Start of Block

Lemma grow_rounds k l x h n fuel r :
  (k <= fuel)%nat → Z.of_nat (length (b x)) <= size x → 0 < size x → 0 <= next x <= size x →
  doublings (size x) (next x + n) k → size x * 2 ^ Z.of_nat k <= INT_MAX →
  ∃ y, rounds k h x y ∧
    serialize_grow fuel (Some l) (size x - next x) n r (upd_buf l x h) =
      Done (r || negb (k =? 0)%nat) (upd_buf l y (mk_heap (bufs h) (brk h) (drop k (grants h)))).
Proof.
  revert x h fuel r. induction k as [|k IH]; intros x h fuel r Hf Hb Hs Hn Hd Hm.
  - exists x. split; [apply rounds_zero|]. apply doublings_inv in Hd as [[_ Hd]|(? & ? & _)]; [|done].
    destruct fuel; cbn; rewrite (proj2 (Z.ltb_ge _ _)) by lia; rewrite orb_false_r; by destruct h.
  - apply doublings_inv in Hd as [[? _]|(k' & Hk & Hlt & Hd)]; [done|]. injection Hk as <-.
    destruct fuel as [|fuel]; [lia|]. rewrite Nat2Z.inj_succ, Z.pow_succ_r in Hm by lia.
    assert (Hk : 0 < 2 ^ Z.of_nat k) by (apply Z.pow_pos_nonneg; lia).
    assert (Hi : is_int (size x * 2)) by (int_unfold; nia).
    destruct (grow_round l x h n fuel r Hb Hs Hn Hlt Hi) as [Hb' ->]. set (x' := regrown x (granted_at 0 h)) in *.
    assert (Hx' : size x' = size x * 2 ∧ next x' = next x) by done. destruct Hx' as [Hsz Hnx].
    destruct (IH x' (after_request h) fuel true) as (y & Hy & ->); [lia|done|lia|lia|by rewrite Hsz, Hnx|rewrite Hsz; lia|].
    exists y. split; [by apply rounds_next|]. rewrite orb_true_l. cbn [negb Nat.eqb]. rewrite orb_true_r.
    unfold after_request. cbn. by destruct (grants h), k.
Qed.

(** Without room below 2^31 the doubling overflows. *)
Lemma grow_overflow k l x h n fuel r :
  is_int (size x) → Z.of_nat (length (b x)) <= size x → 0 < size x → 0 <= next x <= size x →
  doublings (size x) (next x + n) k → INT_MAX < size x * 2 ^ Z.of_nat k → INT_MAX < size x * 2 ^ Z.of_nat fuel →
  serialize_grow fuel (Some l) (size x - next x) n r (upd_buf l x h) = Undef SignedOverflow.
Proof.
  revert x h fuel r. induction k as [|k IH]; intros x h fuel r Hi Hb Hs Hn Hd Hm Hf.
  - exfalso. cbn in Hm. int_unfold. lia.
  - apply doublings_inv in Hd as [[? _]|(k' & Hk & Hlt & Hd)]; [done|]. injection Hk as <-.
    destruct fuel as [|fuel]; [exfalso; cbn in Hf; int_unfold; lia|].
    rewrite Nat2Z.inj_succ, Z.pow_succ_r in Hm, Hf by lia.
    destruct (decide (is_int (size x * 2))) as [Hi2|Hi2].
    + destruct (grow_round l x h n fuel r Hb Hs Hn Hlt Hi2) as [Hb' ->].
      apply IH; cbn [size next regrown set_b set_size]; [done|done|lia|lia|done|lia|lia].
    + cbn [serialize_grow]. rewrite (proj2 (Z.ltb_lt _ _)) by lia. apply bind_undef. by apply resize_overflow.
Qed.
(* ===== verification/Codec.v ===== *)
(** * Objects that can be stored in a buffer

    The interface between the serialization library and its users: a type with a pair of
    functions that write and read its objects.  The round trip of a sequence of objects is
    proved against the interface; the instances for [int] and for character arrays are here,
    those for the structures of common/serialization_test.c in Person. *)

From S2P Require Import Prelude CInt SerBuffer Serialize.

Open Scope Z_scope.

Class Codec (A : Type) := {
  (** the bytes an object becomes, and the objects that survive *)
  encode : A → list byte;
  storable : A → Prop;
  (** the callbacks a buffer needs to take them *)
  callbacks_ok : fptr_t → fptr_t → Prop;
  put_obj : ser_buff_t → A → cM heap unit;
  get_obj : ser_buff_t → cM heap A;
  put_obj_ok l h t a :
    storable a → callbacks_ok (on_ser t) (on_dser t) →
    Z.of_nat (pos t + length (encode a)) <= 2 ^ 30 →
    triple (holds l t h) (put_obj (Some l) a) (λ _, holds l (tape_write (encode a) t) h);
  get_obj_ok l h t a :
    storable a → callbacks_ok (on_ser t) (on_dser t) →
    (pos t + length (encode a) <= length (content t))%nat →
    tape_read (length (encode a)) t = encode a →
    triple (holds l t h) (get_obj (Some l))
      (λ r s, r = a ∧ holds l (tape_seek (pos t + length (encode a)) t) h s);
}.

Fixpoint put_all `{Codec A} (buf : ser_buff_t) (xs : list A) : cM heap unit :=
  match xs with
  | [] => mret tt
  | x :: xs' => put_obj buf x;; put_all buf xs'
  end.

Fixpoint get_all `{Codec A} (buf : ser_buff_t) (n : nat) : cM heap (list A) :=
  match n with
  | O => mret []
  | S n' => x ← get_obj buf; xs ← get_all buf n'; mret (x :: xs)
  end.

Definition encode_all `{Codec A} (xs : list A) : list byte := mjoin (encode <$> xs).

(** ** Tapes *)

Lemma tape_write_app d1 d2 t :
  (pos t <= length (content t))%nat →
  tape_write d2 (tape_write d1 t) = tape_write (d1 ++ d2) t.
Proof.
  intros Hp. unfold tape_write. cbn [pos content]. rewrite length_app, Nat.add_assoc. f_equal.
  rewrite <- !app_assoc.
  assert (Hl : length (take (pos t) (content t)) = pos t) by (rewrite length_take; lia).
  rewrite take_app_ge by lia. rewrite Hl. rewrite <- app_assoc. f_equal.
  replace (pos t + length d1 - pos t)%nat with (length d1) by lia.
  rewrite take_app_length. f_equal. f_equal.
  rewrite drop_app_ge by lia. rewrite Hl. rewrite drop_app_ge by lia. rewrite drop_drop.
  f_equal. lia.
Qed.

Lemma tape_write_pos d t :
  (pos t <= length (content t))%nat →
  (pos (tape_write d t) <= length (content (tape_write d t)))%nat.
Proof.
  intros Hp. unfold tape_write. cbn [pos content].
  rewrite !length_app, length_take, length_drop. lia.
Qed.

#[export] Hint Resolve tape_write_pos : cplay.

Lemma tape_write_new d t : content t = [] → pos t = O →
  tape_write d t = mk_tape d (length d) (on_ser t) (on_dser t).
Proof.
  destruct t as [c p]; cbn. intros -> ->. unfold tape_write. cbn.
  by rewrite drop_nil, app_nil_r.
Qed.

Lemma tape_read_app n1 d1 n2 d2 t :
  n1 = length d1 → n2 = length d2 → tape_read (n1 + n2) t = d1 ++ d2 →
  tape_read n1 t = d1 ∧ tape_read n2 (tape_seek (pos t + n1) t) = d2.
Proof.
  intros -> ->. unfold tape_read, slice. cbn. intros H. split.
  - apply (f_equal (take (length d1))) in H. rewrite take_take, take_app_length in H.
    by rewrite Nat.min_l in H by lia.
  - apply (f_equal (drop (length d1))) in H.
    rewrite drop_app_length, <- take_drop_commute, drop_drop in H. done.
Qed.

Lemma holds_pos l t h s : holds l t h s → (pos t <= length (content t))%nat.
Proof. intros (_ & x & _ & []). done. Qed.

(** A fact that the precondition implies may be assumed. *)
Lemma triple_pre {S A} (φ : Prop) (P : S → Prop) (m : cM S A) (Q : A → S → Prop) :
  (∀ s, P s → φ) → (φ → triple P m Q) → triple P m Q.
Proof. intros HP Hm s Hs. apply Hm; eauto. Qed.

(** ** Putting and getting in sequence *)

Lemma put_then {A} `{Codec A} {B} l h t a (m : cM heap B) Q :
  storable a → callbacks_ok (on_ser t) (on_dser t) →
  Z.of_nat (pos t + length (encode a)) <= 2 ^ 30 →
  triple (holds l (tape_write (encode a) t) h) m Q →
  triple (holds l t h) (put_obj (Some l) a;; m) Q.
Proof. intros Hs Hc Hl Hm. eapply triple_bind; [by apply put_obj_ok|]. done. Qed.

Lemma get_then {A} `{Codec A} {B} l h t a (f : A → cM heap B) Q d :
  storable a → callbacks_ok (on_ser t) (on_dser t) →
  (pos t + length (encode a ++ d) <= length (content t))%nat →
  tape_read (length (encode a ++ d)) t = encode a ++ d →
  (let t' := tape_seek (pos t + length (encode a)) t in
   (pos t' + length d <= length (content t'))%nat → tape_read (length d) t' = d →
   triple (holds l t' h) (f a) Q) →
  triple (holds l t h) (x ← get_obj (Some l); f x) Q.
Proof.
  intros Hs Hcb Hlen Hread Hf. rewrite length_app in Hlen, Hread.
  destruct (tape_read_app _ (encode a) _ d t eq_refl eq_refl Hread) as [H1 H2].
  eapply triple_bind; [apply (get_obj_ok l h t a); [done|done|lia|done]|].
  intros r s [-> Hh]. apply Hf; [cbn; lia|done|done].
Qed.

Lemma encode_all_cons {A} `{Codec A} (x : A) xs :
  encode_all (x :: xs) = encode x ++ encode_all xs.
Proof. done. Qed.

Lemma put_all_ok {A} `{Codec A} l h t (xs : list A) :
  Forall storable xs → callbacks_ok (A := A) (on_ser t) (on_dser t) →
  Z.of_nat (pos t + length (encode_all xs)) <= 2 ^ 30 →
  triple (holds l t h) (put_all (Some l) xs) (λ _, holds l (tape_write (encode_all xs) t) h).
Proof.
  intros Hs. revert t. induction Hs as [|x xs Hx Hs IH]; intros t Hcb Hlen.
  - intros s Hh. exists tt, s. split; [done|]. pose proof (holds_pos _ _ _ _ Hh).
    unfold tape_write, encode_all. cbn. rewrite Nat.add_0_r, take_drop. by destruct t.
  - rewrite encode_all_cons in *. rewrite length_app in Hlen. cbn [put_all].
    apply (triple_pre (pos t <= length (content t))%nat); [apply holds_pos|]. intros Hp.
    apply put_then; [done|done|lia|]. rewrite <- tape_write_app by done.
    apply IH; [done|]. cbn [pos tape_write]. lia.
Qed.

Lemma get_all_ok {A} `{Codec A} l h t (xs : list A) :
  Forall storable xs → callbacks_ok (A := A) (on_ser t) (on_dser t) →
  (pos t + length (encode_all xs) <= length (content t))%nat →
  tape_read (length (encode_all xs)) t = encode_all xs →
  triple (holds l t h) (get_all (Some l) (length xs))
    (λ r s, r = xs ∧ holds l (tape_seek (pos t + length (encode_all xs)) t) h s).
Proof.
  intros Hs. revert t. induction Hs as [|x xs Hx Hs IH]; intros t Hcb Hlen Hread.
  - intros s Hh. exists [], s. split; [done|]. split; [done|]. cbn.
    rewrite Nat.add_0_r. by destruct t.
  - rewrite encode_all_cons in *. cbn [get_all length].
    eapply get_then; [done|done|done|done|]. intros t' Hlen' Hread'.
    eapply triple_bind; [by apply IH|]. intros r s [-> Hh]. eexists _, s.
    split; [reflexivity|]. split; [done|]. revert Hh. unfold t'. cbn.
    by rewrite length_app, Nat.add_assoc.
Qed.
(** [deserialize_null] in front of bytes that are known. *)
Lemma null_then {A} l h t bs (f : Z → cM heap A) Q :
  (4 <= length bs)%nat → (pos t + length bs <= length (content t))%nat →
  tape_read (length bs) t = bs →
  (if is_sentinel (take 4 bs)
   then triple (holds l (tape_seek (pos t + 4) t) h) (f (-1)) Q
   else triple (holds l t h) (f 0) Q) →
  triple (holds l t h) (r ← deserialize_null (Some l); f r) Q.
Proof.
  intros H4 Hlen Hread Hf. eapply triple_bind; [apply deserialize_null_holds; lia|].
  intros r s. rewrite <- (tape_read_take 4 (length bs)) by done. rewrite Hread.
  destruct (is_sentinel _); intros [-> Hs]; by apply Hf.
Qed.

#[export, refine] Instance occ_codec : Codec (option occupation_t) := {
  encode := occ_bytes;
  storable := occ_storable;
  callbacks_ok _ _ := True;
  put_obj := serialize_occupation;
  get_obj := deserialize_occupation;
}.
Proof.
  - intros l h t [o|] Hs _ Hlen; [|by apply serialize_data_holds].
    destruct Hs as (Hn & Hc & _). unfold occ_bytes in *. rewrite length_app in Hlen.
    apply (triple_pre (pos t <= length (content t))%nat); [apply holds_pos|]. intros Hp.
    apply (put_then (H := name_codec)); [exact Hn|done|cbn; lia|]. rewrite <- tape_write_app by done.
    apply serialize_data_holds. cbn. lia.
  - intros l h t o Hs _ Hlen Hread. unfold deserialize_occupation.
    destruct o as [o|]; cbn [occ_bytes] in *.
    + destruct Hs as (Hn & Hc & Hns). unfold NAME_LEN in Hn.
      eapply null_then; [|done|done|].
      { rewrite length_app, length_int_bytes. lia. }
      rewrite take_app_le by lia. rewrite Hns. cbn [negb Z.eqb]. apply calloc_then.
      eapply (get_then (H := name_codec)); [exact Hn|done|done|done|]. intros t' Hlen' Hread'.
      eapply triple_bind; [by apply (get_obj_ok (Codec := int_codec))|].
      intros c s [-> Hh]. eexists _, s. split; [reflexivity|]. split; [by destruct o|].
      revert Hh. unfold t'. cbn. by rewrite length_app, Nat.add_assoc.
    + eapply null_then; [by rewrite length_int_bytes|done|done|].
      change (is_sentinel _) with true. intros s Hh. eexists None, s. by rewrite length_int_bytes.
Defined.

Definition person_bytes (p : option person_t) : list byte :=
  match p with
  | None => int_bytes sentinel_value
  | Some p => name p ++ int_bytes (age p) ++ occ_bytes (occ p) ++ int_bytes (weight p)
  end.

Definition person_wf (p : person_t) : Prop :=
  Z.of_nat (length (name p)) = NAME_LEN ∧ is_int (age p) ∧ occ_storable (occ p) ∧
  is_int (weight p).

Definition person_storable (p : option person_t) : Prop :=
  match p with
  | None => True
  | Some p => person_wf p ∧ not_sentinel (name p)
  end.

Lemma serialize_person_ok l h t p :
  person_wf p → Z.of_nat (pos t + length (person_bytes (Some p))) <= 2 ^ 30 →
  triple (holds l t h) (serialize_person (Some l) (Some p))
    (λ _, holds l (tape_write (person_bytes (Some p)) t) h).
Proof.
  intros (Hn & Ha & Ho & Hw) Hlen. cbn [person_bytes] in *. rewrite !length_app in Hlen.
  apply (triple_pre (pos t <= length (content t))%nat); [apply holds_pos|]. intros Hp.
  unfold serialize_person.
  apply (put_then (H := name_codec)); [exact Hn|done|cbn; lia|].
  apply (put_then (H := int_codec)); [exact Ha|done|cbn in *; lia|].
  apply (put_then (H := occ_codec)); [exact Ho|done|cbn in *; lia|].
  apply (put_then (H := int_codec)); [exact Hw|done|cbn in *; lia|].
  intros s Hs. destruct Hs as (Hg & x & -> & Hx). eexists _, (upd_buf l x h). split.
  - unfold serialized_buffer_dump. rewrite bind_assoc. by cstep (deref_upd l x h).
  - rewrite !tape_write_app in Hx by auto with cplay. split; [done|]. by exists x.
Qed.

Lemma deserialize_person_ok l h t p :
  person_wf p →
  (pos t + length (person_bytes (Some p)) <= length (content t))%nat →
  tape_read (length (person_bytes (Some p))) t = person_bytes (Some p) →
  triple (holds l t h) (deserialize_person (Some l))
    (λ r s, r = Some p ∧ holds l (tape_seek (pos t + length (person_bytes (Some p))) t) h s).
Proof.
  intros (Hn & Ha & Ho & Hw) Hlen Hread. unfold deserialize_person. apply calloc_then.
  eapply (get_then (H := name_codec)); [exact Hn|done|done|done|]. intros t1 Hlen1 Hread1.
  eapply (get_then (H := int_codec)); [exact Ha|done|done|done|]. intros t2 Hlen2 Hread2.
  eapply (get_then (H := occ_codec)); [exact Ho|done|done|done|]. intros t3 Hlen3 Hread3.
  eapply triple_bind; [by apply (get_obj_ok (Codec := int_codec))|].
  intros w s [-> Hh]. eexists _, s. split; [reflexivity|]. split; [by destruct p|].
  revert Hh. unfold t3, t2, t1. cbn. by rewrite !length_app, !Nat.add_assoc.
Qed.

End of Block

= WHAT THE EXERCISE ASKS =
Starting at the line that contains "intros (Hn & Ha & Ho & Hw) Hlen." and stopping after the line that contains "apply (put_then (H := int_codec)); [exact Ha|done|cbn", write out every line exactly as it appears above, and no other line.

= ANSWER TO THE PROBLEM =
  intros (Hn & Ha & Ho & Hw) Hlen. cbn [person_bytes] in *. rewrite !length_app in Hlen.
  apply (triple_pre (pos t <= length (content t))%nat); [apply holds_pos|]. intros Hp.
  unfold serialize_person.
  apply (put_then (H := name_codec)); [exact Hn|done|cbn; lia|].
  apply (put_then (H := int_codec)); [exact Ha|done|cbn in *; lia|].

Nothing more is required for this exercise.